- **Directions**:
Copy every line of the data in which the word "Hempty" occurs.
=== Section Start ===
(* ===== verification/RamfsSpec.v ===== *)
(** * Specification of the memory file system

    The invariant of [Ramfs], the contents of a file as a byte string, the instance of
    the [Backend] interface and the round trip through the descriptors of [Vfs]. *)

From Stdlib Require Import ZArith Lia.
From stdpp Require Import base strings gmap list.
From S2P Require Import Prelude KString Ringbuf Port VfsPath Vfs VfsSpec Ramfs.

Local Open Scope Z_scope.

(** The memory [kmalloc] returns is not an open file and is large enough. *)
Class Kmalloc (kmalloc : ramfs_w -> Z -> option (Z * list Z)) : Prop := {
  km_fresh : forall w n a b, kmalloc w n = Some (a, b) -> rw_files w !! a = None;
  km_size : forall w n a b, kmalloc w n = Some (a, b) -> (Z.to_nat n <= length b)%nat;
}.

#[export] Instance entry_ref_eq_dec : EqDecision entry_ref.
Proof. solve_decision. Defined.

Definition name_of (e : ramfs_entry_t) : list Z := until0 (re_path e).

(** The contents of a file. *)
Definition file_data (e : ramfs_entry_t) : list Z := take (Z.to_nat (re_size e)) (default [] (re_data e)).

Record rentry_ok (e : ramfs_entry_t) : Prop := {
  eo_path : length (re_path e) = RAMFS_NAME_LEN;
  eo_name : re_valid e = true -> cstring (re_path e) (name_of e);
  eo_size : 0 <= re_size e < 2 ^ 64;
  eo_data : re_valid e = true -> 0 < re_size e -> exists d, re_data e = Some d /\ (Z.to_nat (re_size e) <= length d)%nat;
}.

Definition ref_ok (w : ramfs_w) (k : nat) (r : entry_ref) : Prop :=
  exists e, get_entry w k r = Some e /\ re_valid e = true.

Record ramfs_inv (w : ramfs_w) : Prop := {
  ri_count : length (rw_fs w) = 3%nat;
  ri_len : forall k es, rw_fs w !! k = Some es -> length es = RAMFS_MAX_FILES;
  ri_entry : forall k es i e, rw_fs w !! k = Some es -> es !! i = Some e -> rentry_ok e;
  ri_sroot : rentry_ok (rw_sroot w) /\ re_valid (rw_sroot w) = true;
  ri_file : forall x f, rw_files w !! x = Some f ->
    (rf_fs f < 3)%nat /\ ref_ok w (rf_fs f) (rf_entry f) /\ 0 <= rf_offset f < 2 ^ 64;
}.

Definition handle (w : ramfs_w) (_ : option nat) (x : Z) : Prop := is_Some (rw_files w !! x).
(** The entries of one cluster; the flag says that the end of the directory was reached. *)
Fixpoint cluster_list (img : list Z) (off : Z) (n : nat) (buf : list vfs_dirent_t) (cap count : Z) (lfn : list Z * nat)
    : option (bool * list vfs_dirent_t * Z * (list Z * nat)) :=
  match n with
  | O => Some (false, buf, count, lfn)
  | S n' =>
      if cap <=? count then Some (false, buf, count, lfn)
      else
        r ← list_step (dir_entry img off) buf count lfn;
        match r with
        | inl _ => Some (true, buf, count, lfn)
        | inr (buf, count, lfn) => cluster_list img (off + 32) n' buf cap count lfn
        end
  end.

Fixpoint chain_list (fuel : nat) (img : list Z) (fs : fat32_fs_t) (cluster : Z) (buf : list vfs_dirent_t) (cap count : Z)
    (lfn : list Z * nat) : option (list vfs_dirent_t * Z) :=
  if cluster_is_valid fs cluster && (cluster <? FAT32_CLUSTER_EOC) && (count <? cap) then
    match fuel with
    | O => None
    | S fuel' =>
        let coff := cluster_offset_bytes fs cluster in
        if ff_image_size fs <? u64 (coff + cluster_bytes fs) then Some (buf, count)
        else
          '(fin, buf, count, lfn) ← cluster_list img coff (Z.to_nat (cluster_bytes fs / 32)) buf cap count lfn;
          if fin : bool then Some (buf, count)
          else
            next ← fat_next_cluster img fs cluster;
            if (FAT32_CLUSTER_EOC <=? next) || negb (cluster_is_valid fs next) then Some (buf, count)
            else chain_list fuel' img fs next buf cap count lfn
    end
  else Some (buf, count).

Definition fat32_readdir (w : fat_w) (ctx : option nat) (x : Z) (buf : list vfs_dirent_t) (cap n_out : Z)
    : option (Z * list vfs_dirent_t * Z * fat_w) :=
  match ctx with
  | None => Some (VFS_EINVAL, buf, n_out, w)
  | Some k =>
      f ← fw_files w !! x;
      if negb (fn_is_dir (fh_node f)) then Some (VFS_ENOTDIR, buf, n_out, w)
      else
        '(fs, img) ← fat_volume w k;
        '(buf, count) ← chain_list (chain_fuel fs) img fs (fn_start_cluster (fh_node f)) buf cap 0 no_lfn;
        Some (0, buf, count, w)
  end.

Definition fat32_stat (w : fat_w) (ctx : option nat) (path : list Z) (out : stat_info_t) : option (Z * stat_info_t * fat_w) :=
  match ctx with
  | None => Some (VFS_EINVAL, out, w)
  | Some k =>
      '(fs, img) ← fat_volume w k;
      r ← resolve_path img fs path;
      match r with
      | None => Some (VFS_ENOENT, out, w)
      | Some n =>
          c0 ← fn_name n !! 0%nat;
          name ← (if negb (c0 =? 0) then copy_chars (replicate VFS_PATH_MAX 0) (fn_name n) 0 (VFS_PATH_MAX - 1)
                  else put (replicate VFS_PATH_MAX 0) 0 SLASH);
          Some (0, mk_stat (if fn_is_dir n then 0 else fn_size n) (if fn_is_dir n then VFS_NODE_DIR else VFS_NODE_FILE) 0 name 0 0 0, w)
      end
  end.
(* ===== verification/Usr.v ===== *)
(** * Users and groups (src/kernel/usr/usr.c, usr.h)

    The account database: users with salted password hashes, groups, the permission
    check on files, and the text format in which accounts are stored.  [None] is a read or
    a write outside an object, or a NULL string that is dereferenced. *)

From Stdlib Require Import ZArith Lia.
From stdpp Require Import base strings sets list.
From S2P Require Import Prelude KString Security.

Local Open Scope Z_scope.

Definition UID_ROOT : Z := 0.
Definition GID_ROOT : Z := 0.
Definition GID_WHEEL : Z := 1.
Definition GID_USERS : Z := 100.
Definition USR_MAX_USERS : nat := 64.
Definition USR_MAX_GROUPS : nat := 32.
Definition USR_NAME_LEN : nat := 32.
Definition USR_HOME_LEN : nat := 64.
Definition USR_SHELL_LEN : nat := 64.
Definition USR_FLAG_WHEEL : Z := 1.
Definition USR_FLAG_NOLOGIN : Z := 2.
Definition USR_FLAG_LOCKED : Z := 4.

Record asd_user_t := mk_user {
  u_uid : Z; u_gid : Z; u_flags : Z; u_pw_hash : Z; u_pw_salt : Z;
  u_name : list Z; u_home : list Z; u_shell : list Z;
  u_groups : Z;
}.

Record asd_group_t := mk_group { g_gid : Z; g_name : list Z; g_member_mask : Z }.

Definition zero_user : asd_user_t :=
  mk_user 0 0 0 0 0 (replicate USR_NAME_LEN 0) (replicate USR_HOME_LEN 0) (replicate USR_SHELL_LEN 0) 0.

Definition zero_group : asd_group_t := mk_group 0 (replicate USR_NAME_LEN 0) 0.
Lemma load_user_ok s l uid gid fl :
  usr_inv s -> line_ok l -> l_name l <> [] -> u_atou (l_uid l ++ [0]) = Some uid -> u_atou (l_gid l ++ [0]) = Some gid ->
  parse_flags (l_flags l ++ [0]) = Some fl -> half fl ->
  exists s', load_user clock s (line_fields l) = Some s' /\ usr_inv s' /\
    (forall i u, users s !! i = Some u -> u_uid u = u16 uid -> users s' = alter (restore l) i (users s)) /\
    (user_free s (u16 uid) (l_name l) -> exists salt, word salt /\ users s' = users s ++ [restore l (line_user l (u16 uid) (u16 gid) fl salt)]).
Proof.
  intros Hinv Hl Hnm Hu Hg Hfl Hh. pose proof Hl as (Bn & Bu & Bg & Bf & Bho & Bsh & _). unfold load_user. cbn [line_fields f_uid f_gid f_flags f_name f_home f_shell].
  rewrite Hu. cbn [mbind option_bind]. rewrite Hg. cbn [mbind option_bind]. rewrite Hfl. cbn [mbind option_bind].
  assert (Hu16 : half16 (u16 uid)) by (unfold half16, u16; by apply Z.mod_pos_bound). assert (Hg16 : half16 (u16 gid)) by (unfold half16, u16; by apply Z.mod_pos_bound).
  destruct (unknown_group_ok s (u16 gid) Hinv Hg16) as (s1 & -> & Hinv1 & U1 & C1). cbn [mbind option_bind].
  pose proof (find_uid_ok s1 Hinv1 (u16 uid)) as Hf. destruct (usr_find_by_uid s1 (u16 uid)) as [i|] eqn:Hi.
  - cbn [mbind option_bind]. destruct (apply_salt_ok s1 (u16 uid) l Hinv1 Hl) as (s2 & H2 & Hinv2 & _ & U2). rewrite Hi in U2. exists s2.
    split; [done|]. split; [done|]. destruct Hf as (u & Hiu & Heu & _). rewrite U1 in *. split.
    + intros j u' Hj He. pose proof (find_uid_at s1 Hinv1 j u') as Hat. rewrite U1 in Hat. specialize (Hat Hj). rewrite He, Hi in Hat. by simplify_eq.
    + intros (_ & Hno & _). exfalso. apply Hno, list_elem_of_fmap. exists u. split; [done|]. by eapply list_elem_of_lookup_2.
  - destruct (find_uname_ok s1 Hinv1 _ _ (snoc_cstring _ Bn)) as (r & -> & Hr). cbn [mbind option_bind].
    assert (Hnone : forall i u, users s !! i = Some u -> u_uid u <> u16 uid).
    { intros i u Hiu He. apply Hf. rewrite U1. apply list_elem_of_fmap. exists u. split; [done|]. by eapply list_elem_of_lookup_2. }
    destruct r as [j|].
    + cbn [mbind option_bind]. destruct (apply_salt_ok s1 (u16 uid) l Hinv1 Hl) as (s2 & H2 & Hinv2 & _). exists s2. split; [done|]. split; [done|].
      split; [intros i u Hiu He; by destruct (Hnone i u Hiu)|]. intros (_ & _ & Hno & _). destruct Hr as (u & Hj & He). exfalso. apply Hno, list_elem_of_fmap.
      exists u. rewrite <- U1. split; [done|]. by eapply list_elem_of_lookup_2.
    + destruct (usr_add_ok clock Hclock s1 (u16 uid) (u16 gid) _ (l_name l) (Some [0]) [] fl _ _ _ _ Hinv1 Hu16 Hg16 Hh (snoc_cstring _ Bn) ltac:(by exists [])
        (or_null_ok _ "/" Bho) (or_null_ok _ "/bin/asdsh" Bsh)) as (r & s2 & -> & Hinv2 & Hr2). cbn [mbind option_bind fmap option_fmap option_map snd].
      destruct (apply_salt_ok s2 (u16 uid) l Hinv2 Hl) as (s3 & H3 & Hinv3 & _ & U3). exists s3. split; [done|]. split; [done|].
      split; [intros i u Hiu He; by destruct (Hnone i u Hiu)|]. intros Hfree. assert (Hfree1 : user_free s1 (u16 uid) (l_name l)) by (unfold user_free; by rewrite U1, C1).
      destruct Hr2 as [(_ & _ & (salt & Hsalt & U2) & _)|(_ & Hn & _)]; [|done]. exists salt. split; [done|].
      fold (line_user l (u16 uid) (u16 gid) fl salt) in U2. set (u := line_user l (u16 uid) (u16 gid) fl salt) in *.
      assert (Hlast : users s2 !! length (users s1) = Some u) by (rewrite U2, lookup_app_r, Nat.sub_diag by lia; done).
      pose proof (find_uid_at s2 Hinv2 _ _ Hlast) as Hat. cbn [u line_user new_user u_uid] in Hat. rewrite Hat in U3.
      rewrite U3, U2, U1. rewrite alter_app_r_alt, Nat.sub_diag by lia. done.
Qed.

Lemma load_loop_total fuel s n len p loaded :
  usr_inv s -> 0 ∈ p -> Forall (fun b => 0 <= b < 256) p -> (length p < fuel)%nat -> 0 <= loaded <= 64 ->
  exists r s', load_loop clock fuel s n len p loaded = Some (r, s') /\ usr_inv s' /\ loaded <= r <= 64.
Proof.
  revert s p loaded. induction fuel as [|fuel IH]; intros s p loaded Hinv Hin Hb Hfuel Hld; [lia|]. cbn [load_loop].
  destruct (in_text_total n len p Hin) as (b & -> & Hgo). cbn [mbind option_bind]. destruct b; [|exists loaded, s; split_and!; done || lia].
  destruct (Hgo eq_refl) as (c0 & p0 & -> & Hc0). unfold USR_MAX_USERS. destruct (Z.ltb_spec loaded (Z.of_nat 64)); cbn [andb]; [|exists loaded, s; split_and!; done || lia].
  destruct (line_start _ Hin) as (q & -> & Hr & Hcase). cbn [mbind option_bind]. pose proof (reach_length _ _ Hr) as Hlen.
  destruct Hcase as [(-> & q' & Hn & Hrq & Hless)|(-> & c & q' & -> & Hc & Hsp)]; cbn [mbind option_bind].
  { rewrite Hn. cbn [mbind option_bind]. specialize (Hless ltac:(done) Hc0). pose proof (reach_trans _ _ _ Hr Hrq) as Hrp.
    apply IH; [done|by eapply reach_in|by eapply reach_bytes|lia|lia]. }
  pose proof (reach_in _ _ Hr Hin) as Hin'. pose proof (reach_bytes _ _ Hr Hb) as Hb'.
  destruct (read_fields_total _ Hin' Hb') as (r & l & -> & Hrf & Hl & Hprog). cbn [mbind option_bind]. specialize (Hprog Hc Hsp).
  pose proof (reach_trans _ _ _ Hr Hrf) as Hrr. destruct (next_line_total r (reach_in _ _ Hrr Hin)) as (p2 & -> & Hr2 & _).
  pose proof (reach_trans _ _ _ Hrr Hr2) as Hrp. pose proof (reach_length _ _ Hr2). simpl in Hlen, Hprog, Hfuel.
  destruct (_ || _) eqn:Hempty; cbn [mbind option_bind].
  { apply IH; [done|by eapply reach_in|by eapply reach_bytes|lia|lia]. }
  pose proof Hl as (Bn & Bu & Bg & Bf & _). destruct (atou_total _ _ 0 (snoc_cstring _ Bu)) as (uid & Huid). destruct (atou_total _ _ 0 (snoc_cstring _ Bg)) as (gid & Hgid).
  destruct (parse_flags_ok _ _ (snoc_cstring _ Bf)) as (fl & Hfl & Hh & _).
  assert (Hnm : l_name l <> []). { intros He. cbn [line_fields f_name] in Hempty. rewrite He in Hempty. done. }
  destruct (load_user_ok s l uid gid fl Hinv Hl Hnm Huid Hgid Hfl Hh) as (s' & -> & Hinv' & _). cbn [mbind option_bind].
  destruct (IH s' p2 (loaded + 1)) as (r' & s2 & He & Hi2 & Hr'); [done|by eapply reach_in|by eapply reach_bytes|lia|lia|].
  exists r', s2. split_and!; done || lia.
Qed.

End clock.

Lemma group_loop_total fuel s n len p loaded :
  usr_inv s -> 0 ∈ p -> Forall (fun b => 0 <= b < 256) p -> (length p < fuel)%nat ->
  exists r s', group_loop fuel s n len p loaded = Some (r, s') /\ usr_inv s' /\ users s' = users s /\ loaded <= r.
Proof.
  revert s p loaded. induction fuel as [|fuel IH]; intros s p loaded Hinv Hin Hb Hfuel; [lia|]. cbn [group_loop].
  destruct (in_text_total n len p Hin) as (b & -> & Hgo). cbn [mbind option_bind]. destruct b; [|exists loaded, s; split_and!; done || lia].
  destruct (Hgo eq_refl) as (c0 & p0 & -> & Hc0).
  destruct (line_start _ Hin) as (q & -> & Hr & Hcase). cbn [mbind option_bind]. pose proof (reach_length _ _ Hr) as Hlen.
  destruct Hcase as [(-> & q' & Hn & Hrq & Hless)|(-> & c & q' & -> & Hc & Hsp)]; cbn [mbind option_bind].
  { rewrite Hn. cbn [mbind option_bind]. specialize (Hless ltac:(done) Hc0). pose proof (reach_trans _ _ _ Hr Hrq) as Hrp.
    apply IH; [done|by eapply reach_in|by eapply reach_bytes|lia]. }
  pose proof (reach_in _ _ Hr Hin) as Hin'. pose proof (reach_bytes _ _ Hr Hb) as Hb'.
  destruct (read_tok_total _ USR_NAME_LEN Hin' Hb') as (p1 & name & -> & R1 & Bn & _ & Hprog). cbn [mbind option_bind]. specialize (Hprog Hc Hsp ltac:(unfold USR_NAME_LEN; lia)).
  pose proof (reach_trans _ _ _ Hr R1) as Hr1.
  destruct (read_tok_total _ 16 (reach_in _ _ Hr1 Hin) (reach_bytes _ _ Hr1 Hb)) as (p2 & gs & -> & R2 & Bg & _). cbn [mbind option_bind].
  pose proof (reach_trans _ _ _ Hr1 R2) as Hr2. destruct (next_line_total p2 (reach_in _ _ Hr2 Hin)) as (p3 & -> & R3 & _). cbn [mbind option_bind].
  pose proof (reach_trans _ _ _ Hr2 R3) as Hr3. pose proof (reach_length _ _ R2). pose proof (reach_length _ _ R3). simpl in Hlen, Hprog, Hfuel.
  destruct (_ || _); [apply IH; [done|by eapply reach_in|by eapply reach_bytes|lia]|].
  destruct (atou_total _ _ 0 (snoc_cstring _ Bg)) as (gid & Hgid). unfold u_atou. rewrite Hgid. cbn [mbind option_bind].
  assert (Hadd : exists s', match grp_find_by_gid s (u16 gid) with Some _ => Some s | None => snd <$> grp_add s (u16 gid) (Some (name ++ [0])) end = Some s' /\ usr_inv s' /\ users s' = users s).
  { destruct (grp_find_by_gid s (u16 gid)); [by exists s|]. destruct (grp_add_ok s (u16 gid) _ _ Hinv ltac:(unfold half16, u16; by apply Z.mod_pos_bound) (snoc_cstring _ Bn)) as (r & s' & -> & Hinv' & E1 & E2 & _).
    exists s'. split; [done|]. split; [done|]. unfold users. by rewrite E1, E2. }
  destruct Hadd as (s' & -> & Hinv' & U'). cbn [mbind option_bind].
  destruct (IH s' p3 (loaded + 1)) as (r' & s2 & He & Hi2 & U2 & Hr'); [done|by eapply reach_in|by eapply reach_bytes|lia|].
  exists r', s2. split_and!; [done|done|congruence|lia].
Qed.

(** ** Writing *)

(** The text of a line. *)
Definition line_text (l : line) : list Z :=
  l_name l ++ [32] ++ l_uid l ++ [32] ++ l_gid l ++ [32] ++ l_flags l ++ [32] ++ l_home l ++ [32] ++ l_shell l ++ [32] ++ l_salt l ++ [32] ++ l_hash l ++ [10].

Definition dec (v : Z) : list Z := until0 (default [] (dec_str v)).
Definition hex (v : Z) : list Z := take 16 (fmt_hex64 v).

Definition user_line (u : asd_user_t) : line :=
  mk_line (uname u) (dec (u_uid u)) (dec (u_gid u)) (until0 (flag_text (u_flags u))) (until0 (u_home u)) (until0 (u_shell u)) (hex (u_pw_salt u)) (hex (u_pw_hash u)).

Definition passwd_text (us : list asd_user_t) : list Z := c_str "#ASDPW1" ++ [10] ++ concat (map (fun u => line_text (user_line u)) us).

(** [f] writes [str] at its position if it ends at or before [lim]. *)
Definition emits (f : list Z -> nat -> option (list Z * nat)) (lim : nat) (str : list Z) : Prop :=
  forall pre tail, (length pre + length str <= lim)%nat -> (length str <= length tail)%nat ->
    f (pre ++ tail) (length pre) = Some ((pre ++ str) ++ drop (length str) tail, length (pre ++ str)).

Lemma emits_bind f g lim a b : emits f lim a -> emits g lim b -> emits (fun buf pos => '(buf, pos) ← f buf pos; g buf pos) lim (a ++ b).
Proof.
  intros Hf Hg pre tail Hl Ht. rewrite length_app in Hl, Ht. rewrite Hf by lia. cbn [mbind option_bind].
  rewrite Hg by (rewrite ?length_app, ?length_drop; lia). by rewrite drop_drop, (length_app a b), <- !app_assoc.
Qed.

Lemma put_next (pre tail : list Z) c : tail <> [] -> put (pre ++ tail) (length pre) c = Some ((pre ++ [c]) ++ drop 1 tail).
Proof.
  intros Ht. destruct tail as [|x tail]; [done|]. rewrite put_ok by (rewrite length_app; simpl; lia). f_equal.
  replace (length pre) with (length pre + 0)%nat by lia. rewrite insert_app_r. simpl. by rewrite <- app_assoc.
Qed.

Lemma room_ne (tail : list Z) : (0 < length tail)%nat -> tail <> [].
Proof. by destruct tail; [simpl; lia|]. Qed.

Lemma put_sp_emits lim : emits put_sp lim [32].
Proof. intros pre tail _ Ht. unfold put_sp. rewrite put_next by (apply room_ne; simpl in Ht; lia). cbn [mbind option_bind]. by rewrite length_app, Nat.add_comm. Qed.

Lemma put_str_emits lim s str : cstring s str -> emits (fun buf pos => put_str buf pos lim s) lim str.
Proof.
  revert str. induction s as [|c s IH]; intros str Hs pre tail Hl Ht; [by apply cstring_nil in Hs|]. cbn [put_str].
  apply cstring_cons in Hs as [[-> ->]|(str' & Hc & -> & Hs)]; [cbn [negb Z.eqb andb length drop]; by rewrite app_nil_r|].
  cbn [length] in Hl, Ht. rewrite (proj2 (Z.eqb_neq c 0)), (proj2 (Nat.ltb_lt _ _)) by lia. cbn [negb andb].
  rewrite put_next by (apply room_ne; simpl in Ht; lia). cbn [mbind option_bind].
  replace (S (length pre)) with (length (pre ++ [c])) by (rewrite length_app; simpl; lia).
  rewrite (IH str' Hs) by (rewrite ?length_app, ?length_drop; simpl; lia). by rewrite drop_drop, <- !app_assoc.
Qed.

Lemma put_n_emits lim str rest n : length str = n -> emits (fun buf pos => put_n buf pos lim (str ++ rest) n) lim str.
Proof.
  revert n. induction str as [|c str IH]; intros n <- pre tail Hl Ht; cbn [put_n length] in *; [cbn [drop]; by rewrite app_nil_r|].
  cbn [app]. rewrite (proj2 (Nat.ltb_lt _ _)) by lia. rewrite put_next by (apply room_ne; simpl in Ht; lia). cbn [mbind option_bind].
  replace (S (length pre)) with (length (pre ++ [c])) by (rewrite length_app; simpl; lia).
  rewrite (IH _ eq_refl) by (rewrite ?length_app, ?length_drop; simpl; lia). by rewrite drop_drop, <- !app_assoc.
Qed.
=== Section End ===
- **Solved problem**:
  destruct (_ || _) eqn:Hempty; cbn [mbind option_bind].
  assert (Hnm : l_name l <> []). { intros He. cbn [line_fields f_name] in Hempty. rewrite He in Hempty. done. }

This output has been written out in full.